What you should do
Only one stretch of the records below is wanted: the lines from the one holding "copyin u a n := let" through the one holding "let '(ok, l1) := flat_in m a n1 top in". Return it exactly, both ends included.

Stored entries
-- Opening Marker --

(* ===== verification/Umem.v ===== *)
(** Umem: the interface between the kernel's I/O paths and user memory.

    readi, writei, pipes and the console move bytes with copyin and copyout
    (kernel/vm.c), which may fail part of the way through a transfer.  The
    classes state the two operations and what their clients rely on; the
    instance is a flat memory with unreadable addresses.  For page tables the
    corresponding facts are in VmUser. *)

From S2P Require Import Prelude.

(** [copyout u a l]: store the bytes [l] at user address [a]; the flag is
    false when it returns -1 (a prefix may then have been stored).
    [copyin u a n]: the flag and the bytes copied, all [n] of them when the
    flag is true.  Either may fault pages in, so both return the memory. *)
Class UserMem (U : Type) : Type := {
  copyout : U -> Z -> list Z -> bool * U;
  copyin : U -> Z -> Z -> bool * list Z * U
}.

Class UserMemOk (U : Type) `{UserMem U} : Prop := {
  copyout_nil : forall u a, copyout u a [] = (true, u);
  copyout_app : forall u a l1 l2,
    copyout u a (l1 ++ l2) =
    let '(ok, u1) := copyout u a l1 in
    if ok then copyout u1 (a + zlen l1) l2 else (false, u1);
  copyin_nil : forall u a, copyin u a 0 = (true, [], u);
  copyin_app : forall u a n1 n2, 0 <= n1 -> 0 <= n2 ->
    copyin u a (n1 + n2) =
    let '(ok1, l1, u1) := copyin u a n1 in
    if ok1 then let '(ok2, l2, u2) := copyin u1 (a + n1) n2 in (ok2, l1 ++ l2, u2)
    else (false, l1, u1);
  copyin_full : forall u a n l u', 0 <= n -> copyin u a n = (true, l, u') -> zlen l = n;
  copyin_short : forall u a n ok l u', 0 <= n -> copyin u a n = (ok, l, u') -> zlen l <= n;
  copyout_copyin : forall u a l u', Forall is_byte l ->
    copyout u a l = (true, u') -> exists u'', copyin u' a (zlen l) = (true, l, u'')
}.

(** Where a read delivers its bytes (either_copyout) and where a write takes
    them from (either_copyin): a user address, or a buffer of the kernel. *)
Inductive dest : Type := DUser (a : Z) | DKernel.
Inductive source : Type := SUser (a : Z) | SKernel (l : list Z).

Section Either.
  Context {U : Type} `{UserMem U}.

(** either_copyout for the bytes that follow the first [tot] of a transfer;
    [acc] is what the kernel buffer holds so far. *)
Definition either_copyout (d : dest) (tot : Z) (acc : list Z) (bytes : list Z) (u : U) :
  bool * (list Z * U) :=
  match d with
  | DUser a => let '(ok, u') := copyout u (a + tot) bytes in (ok, (acc, u'))
  | DKernel => (true, (acc ++ bytes, u))
  end.

Definition either_copyin (sr : source) (tot m : Z) (u : U) : bool * list Z * U :=
  match sr with
  | SUser a => copyin u (a + tot) m
  | SKernel l => (true, slice l tot m, u)
  end.

Context `{!UserMemOk U}.

Lemma either_copyout_nil d acc u : either_copyout d 0 acc [] u = (true, (acc, u)).
Proof.
  destruct d as [a|]; cbn; [by rewrite copyout_nil|by rewrite app_nil_r].
Qed.

(** A transfer in two pieces is the transfer of the whole. *)
Lemma either_copyout_app d l1 l2 u acc u1 :
  either_copyout d 0 [] l1 u = (true, (acc, u1)) ->
  either_copyout d 0 [] (l1 ++ l2) u = either_copyout d (zlen l1) acc l2 u1.
Proof.
  destruct d as [a|]; cbn.
  - rewrite copyout_app, Z.add_0_r. destruct (copyout u a l1) as [ok u'].
    intros [= -> <- ->]. done.
  - by intros [= <- <-].
Qed.

Lemma either_copyout_fail d l1 l2 u acc u1 :
  either_copyout d 0 [] l1 u = (false, (acc, u1)) ->
  either_copyout d 0 [] (l1 ++ l2) u = (false, (acc, u1)).
Proof.
  destruct d as [a|]; cbn; [|done]. rewrite copyout_app, Z.add_0_r.
  destruct (copyout u a l1) as [ok u']. by intros [= -> <- ->].
Qed.

Lemma either_copyin_split sr n m u d u' :
  0 <= n -> 0 <= m -> (match sr with SUser _ => True | SKernel l => n + m <= zlen l end) ->
  either_copyin sr 0 (n + m) u = (true, d, u') ->
  exists u1, either_copyin sr 0 n u = (true, take (Z.to_nat n) d, u1) /\
    either_copyin sr n m u1 = (true, slice d n m, u').
Proof.
  intros Hn Hm Hl. destruct sr as [a|l]; cbn.
  - rewrite copyin_app, Z.add_0_r by done. destruct (copyin u a n) as [[ok1 l1] u1] eqn:E1.
    destruct ok1; [|done]. destruct (copyin u1 (a + n) m) as [[ok2 l2] u2] eqn:E2.
    intros [= -> <- ->]. exists u1. apply copyin_full in E1 as Hl1; [|done].
    apply copyin_full in E2 as Hl2; [|done]. unfold zlen in *.
    unfold slice. rewrite take_app_length' by lia. rewrite drop_app_length' by lia.
    rewrite take_ge by lia. done.
  - intros [= <- <-]. exists u. unfold slice, zlen in *. rewrite !drop_0, take_take.
    replace (Z.to_nat n `min` Z.to_nat (n + m))%nat with (Z.to_nat n) by lia.
    split; [done|]. by rewrite Z2Nat.inj_add, <-take_drop_commute, take_take, Nat.min_id by done.
Qed.
End Either.

(** *** A flat memory, to run the definitions on *)

Record flat : Type := Flat { fl_mem : Z -> Z; fl_top : Z }.

Fixpoint flat_out (m : Z -> Z) (a : Z) (l : list Z) (top : Z) : bool * (Z -> Z) :=
  match l with
  | [] => (true, m)
  | c :: l' => if (0 <=? a) && (a <? top)
               then flat_out (fun x => if x =? a then u8 c else m x) (a + 1) l' top
               else (false, m)
  end.

Fixpoint flat_in (m : Z -> Z) (a : Z) (n : nat) (top : Z) : bool * list Z :=
  match n with
  | O => (true, [])
  | S n' => if (0 <=? a) && (a <? top)
            then let '(ok, l) := flat_in m (a + 1) n' top in (ok, m a :: l)
            else (false, [])
  end.

#[export] Instance flat_UserMem : UserMem flat := {
  copyout u a l := let '(ok, m) := flat_out (fl_mem u) a l (fl_top u) in (ok, Flat m (fl_top u));
  copyin u a n := let '(ok, l) := flat_in (fl_mem u) a (Z.to_nat n) (fl_top u) in (ok, l, u)
}.

Lemma flat_out_app m a l1 l2 top :
  flat_out m a (l1 ++ l2) top =
  let '(ok, m1) := flat_out m a l1 top in
  if ok then flat_out m1 (a + zlen l1) l2 top else (false, m1).
Proof.
  revert m a. induction l1 as [|c l1 IH]; intros m a; cbn [app flat_out].
  - by rewrite Z.add_0_r.
  - destruct (_ && _); [|done]. rewrite IH. destruct (flat_out _ _ l1 _) as [ok m1].
    destruct ok; [|done]. f_equal. unfold zlen. cbn [length]. lia.
Qed.

Lemma flat_in_app m top n1 n2 : forall a,
  flat_in m a (n1 + n2) top =
  let '(ok, l1) := flat_in m a n1 top in
  if ok then let '(ok2, l2) := flat_in m (a + Z.of_nat n1) n2 top in (ok2, l1 ++ l2)
  else (false, l1).
Proof.
  induction n1 as [|n1 IH]; intros a; cbn [Nat.add flat_in].
  - rewrite Z.add_0_r. by destruct (flat_in m a n2 top).
  - destruct (_ && _); [|done]. rewrite IH. destruct (flat_in m (a + 1) n1 top) as [ok l1].
    replace (a + 1 + Z.of_nat n1) with (a + Z.of_nat (S n1)) by lia.
    destruct ok; [|done]. by destruct (flat_in m (a + Z.of_nat (S n1)) n2 top).
Qed.

Lemma flat_in_length m top n : forall a ok l,
  flat_in m a n top = (ok, l) -> (length l <= n)%nat /\ (ok = true -> length l = n).
Proof.
  induction n as [|n IH]; intros a ok l; cbn [flat_in].
  - by intros [= <- <-].
  - destruct (_ && _); [|intros [= <- <-]; cbn; split; [lia|done]].
    destruct (flat_in m (a + 1) n top) as [ok' l'] eqn:E. intros [= <- <-].
    apply IH in E as [H1 H2]. cbn. split; [lia|]. intros ?. by rewrite H2.
Qed.

Lemma flat_out_below l : forall m a top ok m' x,
  flat_out m a l top = (ok, m') -> x < a -> m' x = m x.
Proof.
  induction l as [|c l IH]; intros m a top ok m' x; cbn [flat_out].
  - by intros [= <- <-].
  - destruct (_ && _); [|by intros [= <- <-]]. intros E Hx. apply (IH _ _ _ _ _ x) in E; [|lia].
    rewrite E. by rewrite (proj2 (Z.eqb_neq x a)) by lia.
Qed.

Lemma flat_out_in l : forall m a top m',
  Forall is_byte l -> flat_out m a l top = (true, m') -> flat_in m' a (length l) top = (true, l).
Proof.
  induction l as [|c l IH]; intros m a top m' Hb; [done|]. cbn [flat_out flat_in length].
  apply Forall_cons in Hb as [Hc Hb]. destruct (_ && _); [|done]. intros E.
  pose proof (flat_out_below _ _ _ _ _ _ a E) as Ha. rewrite (IH _ _ _ _ Hb E), Ha by lia.
  by rewrite Z.eqb_refl, u8_small.
Qed.

#[export] Instance flat_UserMemOk : UserMemOk flat.
Proof.
  constructor; cbn.
  - by intros [m top] a.
  - intros [m top] a l1 l2. cbn. rewrite flat_out_app.
    destruct (flat_out m a l1 top) as [ok m1]. by destruct ok.
  - done.
  - intros [m top] a n1 n2 H1 H2. cbn. rewrite Z2Nat.inj_add, flat_in_app by done.
    destruct (flat_in m a (Z.to_nat n1) top) as [ok l1]. rewrite Z2Nat.id by done.
    destruct ok; [|done]. cbn. by destruct (flat_in m (a + n1) (Z.to_nat n2) top).
  - intros [m top] a n l u' Hn. cbn. destruct (flat_in _ _ _ _) as [ok l'] eqn:E. intros [= -> -> <-].
    apply flat_in_length in E as [_ E]. unfold zlen. rewrite E by done. lia.
  - intros [m top] a n ok l u' Hn. cbn. destruct (flat_in _ _ _ _) as [ok' l'] eqn:E. intros [= -> -> <-].
    apply flat_in_length in E as [E _]. unfold zlen. lia.
  - intros [m top] a l u' Hb. cbn. destruct (flat_out m a l top) as [ok m'] eqn:E. intros [= -> <-].
    exists (Flat m' top). cbn. unfold zlen. rewrite Nat2Z.id. by rewrite (flat_out_in _ _ _ _ _ Hb E).
Qed.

-- Closing Marker --

Result for this exercise
  copyin u a n := let '(ok, l) := flat_in (fl_mem u) a (Z.to_nat n) (fl_top u) in (ok, l, u)
}.

Lemma flat_out_app m a l1 l2 top :
  flat_out m a (l1 ++ l2) top =
  let '(ok, m1) := flat_out m a l1 top in
  if ok then flat_out m1 (a + zlen l1) l2 top else (false, m1).
Proof.
  revert m a. induction l1 as [|c l1 IH]; intros m a; cbn [app flat_out].
  - by rewrite Z.add_0_r.
  - destruct (_ && _); [|done]. rewrite IH. destruct (flat_out _ _ l1 _) as [ok m1].
    destruct ok; [|done]. f_equal. unfold zlen. cbn [length]. lia.
Qed.

Lemma flat_in_app m top n1 n2 : forall a,
  flat_in m a (n1 + n2) top =
  let '(ok, l1) := flat_in m a n1 top in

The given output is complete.